(Collected data)
--- START ---
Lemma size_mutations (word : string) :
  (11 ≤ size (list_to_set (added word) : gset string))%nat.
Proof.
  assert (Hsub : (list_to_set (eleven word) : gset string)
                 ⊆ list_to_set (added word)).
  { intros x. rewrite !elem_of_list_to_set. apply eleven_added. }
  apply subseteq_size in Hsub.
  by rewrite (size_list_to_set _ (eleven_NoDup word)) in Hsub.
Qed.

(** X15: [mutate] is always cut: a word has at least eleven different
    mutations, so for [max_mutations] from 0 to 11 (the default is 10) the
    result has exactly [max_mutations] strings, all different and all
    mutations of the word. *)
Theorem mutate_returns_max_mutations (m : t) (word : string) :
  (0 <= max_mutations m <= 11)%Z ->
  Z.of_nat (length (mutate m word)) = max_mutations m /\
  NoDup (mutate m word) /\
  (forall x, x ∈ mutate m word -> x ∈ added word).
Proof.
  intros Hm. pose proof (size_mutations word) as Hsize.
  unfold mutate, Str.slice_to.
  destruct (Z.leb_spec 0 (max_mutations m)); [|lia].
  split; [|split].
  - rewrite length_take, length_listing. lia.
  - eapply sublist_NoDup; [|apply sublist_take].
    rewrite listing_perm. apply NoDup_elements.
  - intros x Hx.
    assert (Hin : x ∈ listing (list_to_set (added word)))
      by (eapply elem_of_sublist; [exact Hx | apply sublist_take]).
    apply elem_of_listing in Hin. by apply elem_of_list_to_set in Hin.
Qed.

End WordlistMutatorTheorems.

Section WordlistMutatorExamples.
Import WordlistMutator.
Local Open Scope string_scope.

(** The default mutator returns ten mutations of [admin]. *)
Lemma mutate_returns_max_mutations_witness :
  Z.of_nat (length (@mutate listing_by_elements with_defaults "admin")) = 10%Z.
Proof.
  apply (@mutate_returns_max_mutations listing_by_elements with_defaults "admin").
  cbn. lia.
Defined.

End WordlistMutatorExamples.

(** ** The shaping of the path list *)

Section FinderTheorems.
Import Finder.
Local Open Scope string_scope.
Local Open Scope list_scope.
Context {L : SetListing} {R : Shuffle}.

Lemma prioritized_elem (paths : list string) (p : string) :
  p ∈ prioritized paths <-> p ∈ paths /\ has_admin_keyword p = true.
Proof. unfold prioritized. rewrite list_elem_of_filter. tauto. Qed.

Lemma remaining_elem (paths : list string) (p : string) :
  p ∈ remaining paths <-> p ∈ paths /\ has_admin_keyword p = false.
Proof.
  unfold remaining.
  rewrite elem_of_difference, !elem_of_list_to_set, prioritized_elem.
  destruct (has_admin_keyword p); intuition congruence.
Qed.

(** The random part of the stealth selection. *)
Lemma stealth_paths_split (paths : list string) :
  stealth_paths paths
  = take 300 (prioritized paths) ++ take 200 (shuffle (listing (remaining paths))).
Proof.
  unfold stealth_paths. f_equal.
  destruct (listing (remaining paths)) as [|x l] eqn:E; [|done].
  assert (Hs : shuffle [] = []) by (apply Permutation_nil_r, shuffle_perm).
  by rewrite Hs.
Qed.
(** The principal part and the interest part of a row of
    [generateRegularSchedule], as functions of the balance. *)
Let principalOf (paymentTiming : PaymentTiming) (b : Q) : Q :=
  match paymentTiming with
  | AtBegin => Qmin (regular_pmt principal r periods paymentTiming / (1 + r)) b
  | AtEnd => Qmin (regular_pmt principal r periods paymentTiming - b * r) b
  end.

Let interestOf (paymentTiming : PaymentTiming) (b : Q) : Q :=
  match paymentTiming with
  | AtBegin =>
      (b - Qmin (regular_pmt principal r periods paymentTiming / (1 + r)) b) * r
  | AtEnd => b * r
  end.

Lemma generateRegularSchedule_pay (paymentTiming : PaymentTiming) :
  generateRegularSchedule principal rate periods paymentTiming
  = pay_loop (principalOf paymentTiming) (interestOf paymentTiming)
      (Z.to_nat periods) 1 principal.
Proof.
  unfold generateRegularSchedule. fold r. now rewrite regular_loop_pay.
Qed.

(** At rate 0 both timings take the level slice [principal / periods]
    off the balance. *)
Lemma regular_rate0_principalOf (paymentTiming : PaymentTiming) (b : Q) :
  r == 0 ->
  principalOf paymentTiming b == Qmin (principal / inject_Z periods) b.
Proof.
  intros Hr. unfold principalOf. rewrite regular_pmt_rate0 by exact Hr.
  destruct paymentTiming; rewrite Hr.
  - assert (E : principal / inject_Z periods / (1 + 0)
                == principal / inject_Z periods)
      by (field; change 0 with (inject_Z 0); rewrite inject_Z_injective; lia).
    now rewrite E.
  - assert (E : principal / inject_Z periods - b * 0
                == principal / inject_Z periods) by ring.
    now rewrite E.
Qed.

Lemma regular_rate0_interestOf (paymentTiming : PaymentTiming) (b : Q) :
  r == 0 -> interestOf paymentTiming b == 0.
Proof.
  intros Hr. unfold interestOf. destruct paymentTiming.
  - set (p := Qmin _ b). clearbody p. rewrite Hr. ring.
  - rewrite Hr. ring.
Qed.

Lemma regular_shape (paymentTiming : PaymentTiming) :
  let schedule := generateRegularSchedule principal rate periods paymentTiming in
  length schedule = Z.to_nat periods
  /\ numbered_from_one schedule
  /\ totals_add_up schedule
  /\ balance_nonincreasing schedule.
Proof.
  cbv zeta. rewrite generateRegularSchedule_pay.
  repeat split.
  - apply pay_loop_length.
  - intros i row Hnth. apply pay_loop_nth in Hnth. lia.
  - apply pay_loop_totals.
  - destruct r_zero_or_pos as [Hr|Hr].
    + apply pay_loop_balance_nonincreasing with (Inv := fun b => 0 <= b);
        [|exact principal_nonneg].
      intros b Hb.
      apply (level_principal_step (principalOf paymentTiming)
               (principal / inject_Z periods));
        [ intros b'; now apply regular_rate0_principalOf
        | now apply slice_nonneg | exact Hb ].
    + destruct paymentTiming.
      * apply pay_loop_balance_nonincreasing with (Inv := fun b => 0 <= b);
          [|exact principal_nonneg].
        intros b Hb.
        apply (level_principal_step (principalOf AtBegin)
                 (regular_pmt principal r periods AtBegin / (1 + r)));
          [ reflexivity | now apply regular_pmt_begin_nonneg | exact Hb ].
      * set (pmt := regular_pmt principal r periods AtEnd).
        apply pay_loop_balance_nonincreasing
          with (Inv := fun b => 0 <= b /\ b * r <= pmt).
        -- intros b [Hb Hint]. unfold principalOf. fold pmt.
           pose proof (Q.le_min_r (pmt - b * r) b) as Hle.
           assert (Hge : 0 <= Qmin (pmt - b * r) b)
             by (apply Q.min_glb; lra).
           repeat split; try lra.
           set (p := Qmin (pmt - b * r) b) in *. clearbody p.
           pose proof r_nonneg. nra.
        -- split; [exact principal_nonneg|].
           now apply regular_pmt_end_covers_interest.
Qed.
--- END ---
- _WHAT NEEDS TO BE DONE_:
The answer must consist of each line from the entries that contains the string "AtBegin".

- _WRITTEN SOLUTION_:
  | AtBegin => Qmin (regular_pmt principal r periods paymentTiming / (1 + r)) b
  | AtBegin =>
        apply (level_principal_step (principalOf AtBegin)
                 (regular_pmt principal r periods AtBegin / (1 + r)));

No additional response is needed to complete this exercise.